(Work task):
Please output exactly the lines of the material from the first through the line containing "destruct (keyed_delete (Hkeyed", and nothing more.

(Provided data):
(** ** Expiration *)

(** The root of the heap is the timer of an entry of the hash table, so the
    fallback branch of [process_timers] is never taken. *)
Lemma timer_entry g M item rest :
  db_core g M -> heap g = item :: rest ->
  exists p r, ref item = Some p /\ M !! p = Some r /\ a_ttl (er_rec r) = Some (val item).
Proof.
  intros Hc Hh. pose proof (core_heap _ _ Hc) as Hrep. pose proof Hrep as (_ & [Hl _] & _).
  destruct (Hl 0%nat item) as (p & v & Hr & Hv & _); [by rewrite Hh|].
  assert (Hp : p ∈ dom M) by (rewrite <- (core_idx _ _ Hc); by apply elem_of_dom_2 in Hv).
  apply elem_of_dom in Hp as [r Hp]. exists p, r. split_and!; [done..|].
  pose proof (core_ttl _ _ Hc p r Hp) as Ht. destruct (a_ttl (er_rec r)) as [t|]; cbn in Ht.
  - f_equal. apply (item_unique (heap g) (heap_idx g) (mkHeapItem t (Some p)) item) in Hrep;
      [by rewrite <- Hrep|done|rewrite Hh; set_solver|done].
  - exfalso. apply (no_item _ _ _ Hrep Ht). rewrite Hh, <- Hr. cbn. set_solver.
Qed.

(** The nodes of the table are keyed by their addresses. *)
Definition hcode_at (m : hmem) (p : ptr) : Z := from_option hcode 0 (hm_nodes m !! p).

#[local] Instance addresses_keyed g M (Hc : db_core g M) :
  KeyedNodes (dbnodes g) (dom M) (hcode_at (dbnodes g)) hnode_same id.
Proof.
  split; [|done]. intros p [r Hp]%elem_of_dom. destruct (core_node _ _ Hc p r Hp) as (n & Hn & _).
  exists n. unfold hcode_at. cbn [id]. by rewrite Hn.
Qed.

Lemma timer_delete g M item rest :
  db_inv g M -> heap g = item :: rest ->
  exists p r n h hm, ref item = Some p /\ M !! p = Some r /\ a_ttl (er_rec r) = Some (val item) /\
    hm_nodes (dbnodes g) !! p = Some n /\
    hm_delete (dbnodes g) (db g) (hcode n) (hnode_same p) =
      Some (h, hm, Some p) /\
    exists g', entry_del (with_db h hm g) p = Some g' /\ db_inv g' (delete p M) /\
      length (heap g) = S (length (heap g')).
Proof.
  intros [Hc Hm Hot] Hh. destruct (timer_entry _ _ _ _ Hc Hh) as (p & r & Hr & Hp & Ht).
  destruct (core_node _ _ Hc p r Hp) as (n & Hn & Hcode).
  destruct (keyed_delete (Hkeyed := addresses_keyed g M Hc) _ p Hm) as (h & hm & o & E & Hst & Hot' & Hres). rewrite Hot in Hot'.
  pose proof (with_db_core _ _ h hm Hc Hst) as Hc1. unfold hcode_at in E. rewrite Hn in E. cbn [from_option] in E.
  destruct o as [q|]; [|destruct Hres as [Hno _]; by destruct (Hno p); [apply elem_of_dom_2 in Hp|]].
  destruct Hres as (_ & Hq & Hm'). cbn [id] in Hq. subst q. exists p, r, n, h, hm. split_and!; [done..|].
  destruct (entry_del_spec (with_db h hm g) M p _ Hc1 Hp Hm' Hot') as (g' & E' & Hi' & _ & Hlen).
  exists g'. split_and!; [done..|]. apply Hlen. by rewrite Ht.
Qed.

Definition all_unexpired (now : Z) D : Prop := forall k r, D !! k = Some r -> expired now r = false.

(** The root of the heap is the first timer. *)
Lemma timer_min g M D k r t :
  db_core g M -> abs M D -> D !! k = Some r -> a_ttl r = Some t ->
  exists item rest, heap g = item :: rest /\ val item <= t.
Proof.
  intros Hc Ha (p & T & Hp)%Ha Et.
  pose proof (core_ttl _ _ Hc p _ Hp) as Ht. cbn in Ht. rewrite Et in Ht. cbn in Ht.
  apply list_elem_of_lookup in Ht as [i Hi]. pose proof (core_heap _ _ Hc) as (Ho & _ & _).
  pose proof (heap_ordered_min _ i Ho (lookup_lt_Some _ _ _ Hi)) as Hle.
  rewrite (hv_lookup _ _ _ Hi) in Hle. cbn in Hle. destruct (heap g) as [|item rest] eqn:Eh; [done|].
  by exists item, rest.
Qed.

(** The loop stops early only when every timer left is in the future. *)
Lemma heap_unexpired now g M D :
  db_core g M -> abs M D -> (forall item rest, heap g = item :: rest -> now <= val item) ->
  all_unexpired now D.
Proof.
  intros Hc Ha Hmin k r Hk. unfold expired. destruct (a_ttl r) as [t|] eqn:Et; [|done].
  destruct (timer_min _ _ _ _ _ _ Hc Ha Hk Et) as (item & rest & Eh & Hle).
  specialize (Hmin item rest Eh). apply Z.ltb_ge. lia.
Qed.

(** What [n] further iterations may do to the abstract database. *)
Record expires (now : Z) (n : Z) D D' : Prop := {
  expires_sub : D' ⊆ D;
  expires_only : forall k r, D !! k = Some r -> D' !! k = None -> expired now r = true;
  expires_most : Z.of_nat (size D) <= Z.of_nat (size D') + n;
  expires_stop : all_unexpired now D' \/ Z.of_nat (size D) = Z.of_nat (size D') + n
}.

Lemma expires_refl now n D : 0 <= n -> all_unexpired now D -> expires now n D D.
Proof. intros Hn Hu. split; [done|congruence|lia|by left]. Qed.

Lemma expires_step now n D D' k r :
  D !! k = Some r -> expired now r = true -> expires now n (delete k D) D' -> expires now (n + 1) D D'.
Proof.
  intros Hk He [Hs Ho Hm Hst]. pose proof (map_size_delete_Some k D ltac:(eauto)) as Hsz.
  assert (Hpos : size D <> 0%nat) by (intros ->%map_size_empty_iff; by rewrite lookup_empty in Hk).
  split.
  - etransitivity; [done|]. apply delete_subseteq.
  - intros k' r' Hk' Hn. destruct (decide (k' = k)) as [->|Hne]; [congruence|].
    apply (Ho k'); [|done]. by rewrite lookup_delete_ne.
  - lia.
  - destruct Hst as [?|?]; [by left|right; lia].
Qed.

Lemma expire_loop_spec now fuel : forall g D n,
  db_rep g D -> 0 <= n <= k_max_works -> (length (heap g) <= fuel)%nat ->
  exists g' D', expire_loop fuel now n g = Some g' /\ db_rep g' D' /\
    expires now (k_max_works + 1 - n) D D'.
Proof.
  induction fuel as [|fuel IH]; intros g D n Hrep Hn Hf; pose proof Hrep as (M & Hi & Ha); cbn [expire_loop];
    destruct (heap g) as [|item rest] eqn:Eh; cbn [length] in Hf; try lia.
  1,2: exists g, D; split_and!; [done..|]; apply expires_refl; [unfold k_max_works in *; lia|];
    apply (heap_unexpired _ g M); [apply Hi|done|by rewrite Eh].
  destruct (Z.ltb_spec (val item) now) as [Hlt|Hge].
  2:{ exists g, D. split_and!; [done..|]. apply expires_refl; [unfold k_max_works in *; lia|].
      apply (heap_unexpired _ g M); [apply Hi|done|]. intros ? ? E. rewrite Eh in E. by simplify_eq. }
  destruct (timer_delete g M item rest Hi Eh) as (p & r & nd & h & hm & Hr & Hp & Ht & Hnd & E1 & g' & E2 & Hi' & Hlen).
  rewrite Hr, bind_Some_l, Hnd, bind_Some_l, E1, bind_Some_l, E2, bind_Some_l.
  destruct r as [k rc T]. pose proof (abs_found g _ _ _ _ _ _ Ha Hp) as Hk.
  assert (Hrep' : db_rep g' (delete k D)).
  { exists (delete p M). split; [done|]. eapply abs_delete; [apply Hi|done..]. }
  assert (Hexp : expired now rc = true) by (unfold expired; cbn in Ht; rewrite Ht; by apply Z.ltb_lt).
  destruct (Z.leb_spec k_max_works n) as [Hle|Hgt].
  - exists g', (delete k D). split_and!; [done..|]. replace (k_max_works + 1 - n) with (0 + 1) by lia.
    apply (expires_step _ _ _ _ k rc); [done..|]. split; [done|congruence|lia|right; lia].
  - destruct (IH g' (delete k D) (n + 1)) as (g2 & D2 & E3 & Hrep2 & Hex); [done|lia|rewrite Eh in Hlen; cbn in Hlen; lia|].
    exists g2, D2. split_and!; [done..|]. replace (k_max_works + 1 - n) with ((k_max_works + 1 - (n + 1)) + 1) by lia.
    by apply (expires_step _ _ _ _ k rc).
Qed.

(Exercise response):
(** ** Expiration *)

(** The root of the heap is the timer of an entry of the hash table, so the
    fallback branch of [process_timers] is never taken. *)
Lemma timer_entry g M item rest :
  db_core g M -> heap g = item :: rest ->
  exists p r, ref item = Some p /\ M !! p = Some r /\ a_ttl (er_rec r) = Some (val item).
Proof.
  intros Hc Hh. pose proof (core_heap _ _ Hc) as Hrep. pose proof Hrep as (_ & [Hl _] & _).
  destruct (Hl 0%nat item) as (p & v & Hr & Hv & _); [by rewrite Hh|].
  assert (Hp : p ∈ dom M) by (rewrite <- (core_idx _ _ Hc); by apply elem_of_dom_2 in Hv).
  apply elem_of_dom in Hp as [r Hp]. exists p, r. split_and!; [done..|].
  pose proof (core_ttl _ _ Hc p r Hp) as Ht. destruct (a_ttl (er_rec r)) as [t|]; cbn in Ht.
  - f_equal. apply (item_unique (heap g) (heap_idx g) (mkHeapItem t (Some p)) item) in Hrep;
      [by rewrite <- Hrep|done|rewrite Hh; set_solver|done].
  - exfalso. apply (no_item _ _ _ Hrep Ht). rewrite Hh, <- Hr. cbn. set_solver.
Qed.

(** The nodes of the table are keyed by their addresses. *)
Definition hcode_at (m : hmem) (p : ptr) : Z := from_option hcode 0 (hm_nodes m !! p).

#[local] Instance addresses_keyed g M (Hc : db_core g M) :
  KeyedNodes (dbnodes g) (dom M) (hcode_at (dbnodes g)) hnode_same id.
Proof.
  split; [|done]. intros p [r Hp]%elem_of_dom. destruct (core_node _ _ Hc p r Hp) as (n & Hn & _).
  exists n. unfold hcode_at. cbn [id]. by rewrite Hn.
Qed.

Lemma timer_delete g M item rest :
  db_inv g M -> heap g = item :: rest ->
  exists p r n h hm, ref item = Some p /\ M !! p = Some r /\ a_ttl (er_rec r) = Some (val item) /\
    hm_nodes (dbnodes g) !! p = Some n /\
    hm_delete (dbnodes g) (db g) (hcode n) (hnode_same p) =
      Some (h, hm, Some p) /\
    exists g', entry_del (with_db h hm g) p = Some g' /\ db_inv g' (delete p M) /\
      length (heap g) = S (length (heap g')).
Proof.
  intros [Hc Hm Hot] Hh. destruct (timer_entry _ _ _ _ Hc Hh) as (p & r & Hr & Hp & Ht).
  destruct (core_node _ _ Hc p r Hp) as (n & Hn & Hcode).
  destruct (keyed_delete (Hkeyed := addresses_keyed g M Hc) _ p Hm) as (h & hm & o & E & Hst & Hot' & Hres). rewrite Hot in Hot'.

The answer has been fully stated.